Wednesday, July 29, 2009

Holding a single moment up to the light (Books - The Nice and the Good by Iris Murdoch)

As I mentioned in my previous post, Iris Murdoch's The Nice and the Good begins with a shot, followed up by a body. For another writer that would herald the arrival of a detective and activities focused on the solution of the crime, followed by a gathering, usually in a drawing room, during which said detective reveals all. Not for Murdoch. I'm fifty pages in and nary a detective in sight, although I am suspicious that one of the characters I have met will become one. Rather, we are gradually drawn in to the imbroglios of the extended household of Octavian and Kate Gray, in which figure Uncles, friends from University recovering from broken marriages, and multiple children.

One of the features I like best about Murdoch's writing is her love of taking a simple action between people, and turning it in her capable hands, seeing what is is made of, holding it up to see how it catches the light.
He had a serious staring gaze which, together with a slow pedantic habit of speech, gave him the air of an intellectual.
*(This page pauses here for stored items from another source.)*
Lemma collect_parks_summary net t parks :
  NoDup (map snd parks) ->
  forall res0 w w' results,
    (forall name, In name (map snd parks) -> res0 !! name = None) ->
    collect_parks net parks t res0 w = (w', Ok results) ->
    Z.of_nat (length (wait_times (w_db w'))) + total_records res0
    = Z.of_nat (length (wait_times (w_db w))) + total_records results /\
    failed_parks res0 <= failed_parks results
    <= failed_parks res0 + Z.of_nat (length parks).
Proof.
  unfold collect_parks.
  induction parks as [|[pid name] parks IH]; simpl;
    intros Hnodup res0 w w' results Hfree H.
  - injection H as <- <-. lia.
  - inversion Hnodup as [|? ? Hfresh Hnodup']; subst.
    rewrite list_elem_of_In in Hfresh.
    apply bind_inv in H as [(e & _ & [=])|(res1 & w1 & Hpark & Hrest)].
    apply bind_inv in Hpark as [(e & _ & [=])|(r & w2 & Hpark & Hret)].
    injection Hret as <- <-. simpl in Hrest.
    apply collect_park_readings_delta in Hpark as [_ Hdelta].
    assert (Hnone : res0 !! name = None) by (apply Hfree; now left).
    assert (Hfree' : forall nm, In nm (map snd parks) ->
                                <[name := r]> res0 !! nm = None).
    { intros nm Hnm. rewrite lookup_insert_ne by congruence.
      apply Hfree. now right. }
    destruct (IH Hnodup' _ _ _ _ Hfree' Hrest) as [Htotal Hfail].
    rewrite (total_records_insert _ _ _ Hnone) in Htotal.
    rewrite (failed_parks_insert _ _ _ Hnone) in Hfail.
    destruct (r <? 0); lia.
Qed.

Lemma total_nonneg (l : list Z) :
  0 <= fold_right Z.add 0 (List.filter (fun r => 0 <=? r) l).
Proof.
  induction l as [|x l IH]; simpl; [lia|].
  destruct (Z.leb_spec 0 x); simpl; lia.
Qed.

Lemma count_positive_iff (f : Z -> bool) (l : list Z) :
  0 < fold_right Z.add 0 (map (fun _ => 1) (List.filter f l))
  <-> existsb f l = true.
Proof.
  assert (Hge : forall k, 0 <= fold_right Z.add 0
                                 (map (fun _ : Z => 1) (List.filter f k))).
  { induction k as [|y k IHk]; simpl; [lia|]. destruct (f y); simpl; lia. }
  induction l as [|x l IH]; simpl; [split; [lia | discriminate]|].
  destruct (f x); simpl; [|exact IH].
  split; [reflexivity|]. intros _. specialize (Hge l). lia.
Qed.

(** X20: when [collect_all_parks] returns, the total it computes for the
    log, the sum of the outcomes that are not negative, is exactly the number
    of readings the run has added to the database; the number of failed
    parks it computes is between 0 and 3, and is positive exactly when
    [main] exits with a failure. *)
Theorem run_summary_matches_database (net : Z -> nat -> http_outcome)
    (now : datetime) (w w' : world) (results : gmap string Z) :
  collect_all_parks net now w = (w', Ok results) ->
  Z.of_nat (length (wait_times (w_db w')))
  = Z.of_nat (length (wait_times (w_db w))) + total_records results /\
  0 <= total_records results /\
  0 <= failed_parks results <= 3 /\
  (0 < failed_parks results <-> any_negative results = true).
Proof.
  intros H. unfold collect_all_parks in H.
  apply bind_inv in H as [(e & _ & [=])|([] & w1 & Hinit & H)].
  unfold store in Hinit. simpl in Hinit. injection Hinit as <-.
  destruct (collect_parks_summary net now PARKS PARKS_names_distinct
              ∅ _ _ _ (fun name _ => lookup_empty name) H) as [Htotal Hfail].
  simpl in Htotal, Hfail.
  change (total_records ∅) with 0 in Htotal.
  change (failed_parks ∅) with 0 in Hfail.
  split; [lia|]. split; [apply total_nonneg|]. split; [lia|].
  apply count_positive_iff.
Qed.

Lemma run_summary_matches_database_witness :
  let out := collect_all_parks net_first_park_down monday_afternoon
               fresh_world in
  let results : gmap string Z :=
    <["Islands of Adventure" := -1]>
      (<["Universal Studios Florida" := 3]> (<["Epic Universe" := 3]> ∅)) in
  out = (fst out, Ok results) /\
  total_records results = 6 /\
  failed_parks results = 1 /\
  Z.of_nat (length (wait_times (w_db (fst out))))
  = Z.of_nat (length (wait_times (w_db fresh_world))) + total_records results /\
  0 <= total_records results /\
  0 <= failed_parks results <= 3 /\
  (0 < failed_parks results <-> any_negative results = true).
Proof.
  intros out results.
  assert (Hrun : out = (fst out, Ok results)) by (vm_compute; reflexivity).
  split; [exact Hrun|].
  split; [vm_compute; reflexivity|]. split; [vm_compute; reflexivity|].
  exact (run_summary_matches_database net_first_park_down monday_afternoon
           fresh_world (fst out) results Hrun).
Defined.

(** ** Failed parks and the exit status *)

(** A park whose first request is answered with a body other than [null]
    has no negative outcome. *)
Lemma collect_park_answered net park_id park_name t w w' n body :
  net park_id 0%nat = Response body -> is_none body = false ->
  collect_park net park_id park_name t w = (w', Ok n) -> 0 <= n.
Proof.
  intros Hnet Hbody H. unfold collect_park in H.
  assert (Hfetch : fetch_park_data net park_id w
                   = ({| w_db := w_db w;
                         w_trace := w_trace w ++ [Request park_id] |},
                      Ok body)).
  { unfold fetch_park_data, MAX_RETRIES. simpl. unfold bind, emit. simpl.
    rewrite Hnet. reflexivity. }
  rewrite (bind_run_ok _ _ _ _ _ Hfetch) in H. cbv beta in H.
  rewrite Hbody in H.
  apply bind_inv in H as [(e & _ & [=])|([] & w2 & _ & H)].
  unfold bind at 1, lift in H.
  destruct (parse_rides body park_id) as [rs|e]; [|discriminate].
  apply collect_rides_counts in H as [-> _]. lia.
Qed.

(** C8, as amended: when every attempt to fetch a park fails, [collect_park]
    returns -1 for it without touching the database, and the loop of
    [collect_all_parks] goes on with the remaining parks, with -1 recorded
    under the park's name.  A run that returns its result map has recorded
    under every configured park's name what [collect_park] returned for it.
    The exit status of [main] without [--check] is non-zero exactly when
    [collect_all_parks] returns a result map with a negative outcome in it,
    or is ended by an exception and returns no result map. *)
Theorem failed_park_is_isolated (net : Z -> nat -> http_outcome)
    (now : datetime) :
  (forall park_id park_name t w,
     all_fail net park_id MAX_RETRIES ->
     exists w1,
       collect_park net park_id park_name t w = (w1, Ok (-1)) /\
       w_db w1 = w_db w /\
       forall rest results,
         collect_parks net ((park_id, park_name) :: rest) t results w
         = collect_parks net rest t (<[park_name := -1]> results) w1) /\
  (forall w w' results,
     collect_all_parks net now w = (w', Ok results) ->
     forall park_id park_name,
       In (park_id, park_name) PARKS ->
       exists r wa wb,
         collect_park net park_id park_name now wa = (wb, Ok r) /\
         results !! park_name = Some r /\
         (all_fail net park_id MAX_RETRIES -> r = -1)) /\
  (forall w w' r,
     main net now false w = (w', r) ->
     (exit_status r <> 0 <->
      (exists results,
         collect_all_parks net now w = (w', Ok results) /\
         exists park_name v, results !! park_name = Some v /\ v < 0) \/
      (exists e, collect_all_parks net now w = (w', Raise e)))).
Proof.
  split; [|split].
  - intros park_id park_name t w Hfail.
    pose proof (collect_park_fetch_failed net park_id park_name t w Hfail)
      as Hpark.
    eexists. split; [exact Hpark|]. split; [reflexivity|].
    intros rest results. unfold collect_parks. simpl.
    rewrite (bind_run_ok _ _ _ _ _
               (bind_run_ok _ _ _ _ _ Hpark)).
    reflexivity.
  - intros w w' results Hrun.
    unfold collect_all_parks in Hrun.
    apply bind_inv in Hrun as [(e & _ & [=])|([] & w1 & _ & Hloop)].
    destruct (collect_parks_outcomes net now PARKS PARKS_names_distinct
                _ _ _ _ Hloop) as [Hin _].
    intros park_id park_name Hp.
    destruct (Hin park_id park_name Hp) as (r & wa & wb & Hpark & Hlook).
    exists r, wa, wb. repeat split; try assumption.
    intros Hfail.
    rewrite (collect_park_fetch_failed net park_id park_name now wa Hfail)
      in Hpark.
    now injection Hpark as _ <-.
  - intros w w' r H. unfold main in H.
    apply bind_inv in H as [(e & H & ->)|(results & w1 & H & Hexit)].
    + pose proof (collect_all_parks_guarded _ _ _ _ _ H) as [_ He].
      specialize (He e eq_refl).
      split; [intros _; right; now exists e|].
      intros _. destruct e; simpl in He; try contradiction; discriminate.
    + destruct (any_negative results) eqn:Hneg; injection Hexit as <- <-;
        simpl.
      * split; [|discriminate]. intros _. left. exists results.
        split; [exact H | now apply any_negative_spec].
      * split; [congruence|].
        intros [(results' & Hrun & Hex)|(e & Hrun)]; [|congruence].
        assert (results' = results) by congruence. subst results'.
        apply any_negative_spec in Hex. congruence.
Qed.

Lemma failed_park_is_isolated_witness :
  let out := collect_all_parks net_first_park_down monday_afternoon
               fresh_world in
  let results : gmap string Z :=
    <["Islands of Adventure" := -1]>
      (<["Universal Studios Florida" := 3]> (<["Epic Universe" := 3]> ∅)) in
  all_fail net_first_park_down 64 MAX_RETRIES /\
  out = (fst out, Ok results) /\
  main net_first_park_down monday_afternoon false fresh_world
  = (fst out, Raise (SystemExit 1)) /\
  (exists w1,
     collect_park net_first_park_down 64 "Islands of Adventure"
       monday_afternoon ready_world = (w1, Ok (-1)) /\
     w_db w1 = w_db ready_world /\
     forall rest results0,
       collect_parks net_first_park_down
         ((64, "Islands of Adventure") :: rest) monday_afternoon results0
         ready_world
       = collect_parks net_first_park_down rest monday_afternoon
           (<["Islands of Adventure" := -1]> results0) w1) /\
  (forall park_id park_name,
     In (park_id, park_name) PARKS ->
     exists r wa wb,
       collect_park net_first_park_down park_id park_name monday_afternoon wa
       = (wb, Ok r) /\
       results !! park_name = Some r /\
       (all_fail net_first_park_down park_id MAX_RETRIES -> r = -1)) /\
  (exit_status (Raise (SystemExit 1) : result unit) <> 0 <->
   (exists results',
      out = (fst out, Ok results') /\
      exists park_name v, results' !! park_name = Some v /\ v < 0) \/
   (exists e, out = (fst out, Raise e))).
Proof.
  intros out results.
  assert (Hdown : all_fail net_first_park_down 64 MAX_RETRIES)
    by (intros k _ body; discriminate).
  assert (Hrun : out = (fst out, Ok results)) by (vm_compute; reflexivity).
  assert (Hmain : main net_first_park_down monday_afternoon false fresh_world
                  = (fst out, Raise (SystemExit 1)))
    by (vm_compute; reflexivity).
  split; [exact Hdown|]. split; [exact Hrun|]. split; [exact Hmain|].
  split; [|split].
  - exact (proj1 (failed_park_is_isolated net_first_park_down
                    monday_afternoon)
             64 "Islands of Adventure" monday_afternoon ready_world Hdown).
  - exact (proj1 (proj2 (failed_park_is_isolated net_first_park_down
                           monday_afternoon))
             fresh_world (fst out) results Hrun).
  - exact (proj2 (proj2 (failed_park_is_isolated net_first_park_down
                           monday_afternoon))
             fresh_world (fst out) (Raise (SystemExit 1)) Hmain).
Defined.

(** C8, as stated, fails when a store call raises.  Every park answers at
    once here, so no park has a negative outcome, whatever the state of the
    database; the ride without a name is refused with the foreign-key error,
    [collect_all_parks] returns no result map, and the exit status is 1. *)
Lemma exit_failure_without_failed_park :
  let net := net_serving response_ride_without_name in
  let out := main net monday_afternoon false fresh_world in
  snd out = Raise (IntegrityError ForeignKey) /\
  exit_status (snd out) = 1 /\
  (forall park_id park_name w w' n,
     collect_park net park_id park_name monday_afternoon w = (w', Ok n) ->
     0 <= n) /\
  (forall results,
     snd (collect_all_parks net monday_afternoon fresh_world) <> Ok results).
Proof.
  intros net out.
  split; [vm_compute; reflexivity|]. split; [vm_compute; reflexivity|].
  split.
  - intros park_id park_name w w' n H.
    apply (collect_park_answered net park_id park_name monday_afternoon w w' n
             response_ride_without_name); [reflexivity | reflexivity | exact H].
  - intros results. vm_compute. discriminate.
Qed.

(** * Properties of the dashboard *)

Lemma day_name_of_weekday (d : Z) :
  0 <= d <= 6 ->
  exists name,
    day_name d = Some name /\
    ((5 <=? d) = true <-> name = "Saturday" \/ name = "Sunday").
Proof.
  intros Hrange.
  assert (Hcases : d = 0 \/ d = 1 \/ d = 2 \/ d = 3 \/ d = 4 \/ d = 5 \/ d = 6)
    by lia.
  destruct Hcases as [->|[->|[->|[->|[->|[->| ->]]]]]];
    (eexists; split; [reflexivity|]);
    simpl; split; intros HH; try discriminate; try reflexivity;
    try (destruct HH; discriminate); auto.
Qed.

(** X21: every reading [insert_wait_time] writes gets a day name in the
    dashboard: its [day_of_week] is a key of [DAY_NAMES], and the name is
    Saturday or Sunday exactly when its [is_weekend] flag is set. *)
Theorem readings_have_day_names ride_id wait_time is_open t api_last_updated
    db db' :
  insert_wait_time ride_id wait_time is_open t api_last_updated db = Ok db' ->
  exists row name,
    wait_times db' = wait_times db ++ [row] /\
    day_name (wt_day_of_week row) = Some name /\
    (wt_is_weekend row = true <-> name = "Saturday" \/ name = "Sunday").
Proof.
  intros H. unfold insert_wait_time in H. invert_store H.
  destruct (day_name_of_weekday (weekday t) (weekday_range t))
    as (name & Hname & Hweekend).
  eexists. exists name. simpl. split; [reflexivity|].
  simpl. split; [exact Hname | exact Hweekend].
Qed.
In fact, though clever, he was idle at school and far from bookish. Mary, still unseen, moved closer and saw that Pierce had covered the table with a complicated pattern composed of hundreds of shells arranged in spirals, tiny ones in the centre, larger ones on the outside. Adjusting the outer edge of the pattern he stopped to select a shell from a heap at his feet.

Pierce became aware of his mother and turned slowly to face her. He rarely moved fast, He looked at her without smiling, almost grimly. He looked at her like an animal, cornered but not frightened, a dangerous confident animal. And Mary apprehended herself as a thin dark woman, a mother, a representatibve somehow of the past, of Pierce's past, confronting him as if she were already a shost. This came to her in an instant with an agony of possesive love for her son and a blinding pity of which she did not know whether it was for him or for herself...

This is typical of Murdoch, this deep insight into a simple moment that later might end up motivating a simple action whose consequence may not be at all simple and whose intersection with other people performing many other simple actions is, in fact, likely to be complicated and a source of great entertainment. Murdoch may like to plumb the depths but I never find her heavy. Her entertainments tend to revolve around a moral theme, goodness and niceness come to mind in this case, but I haven't yet read enough to find out.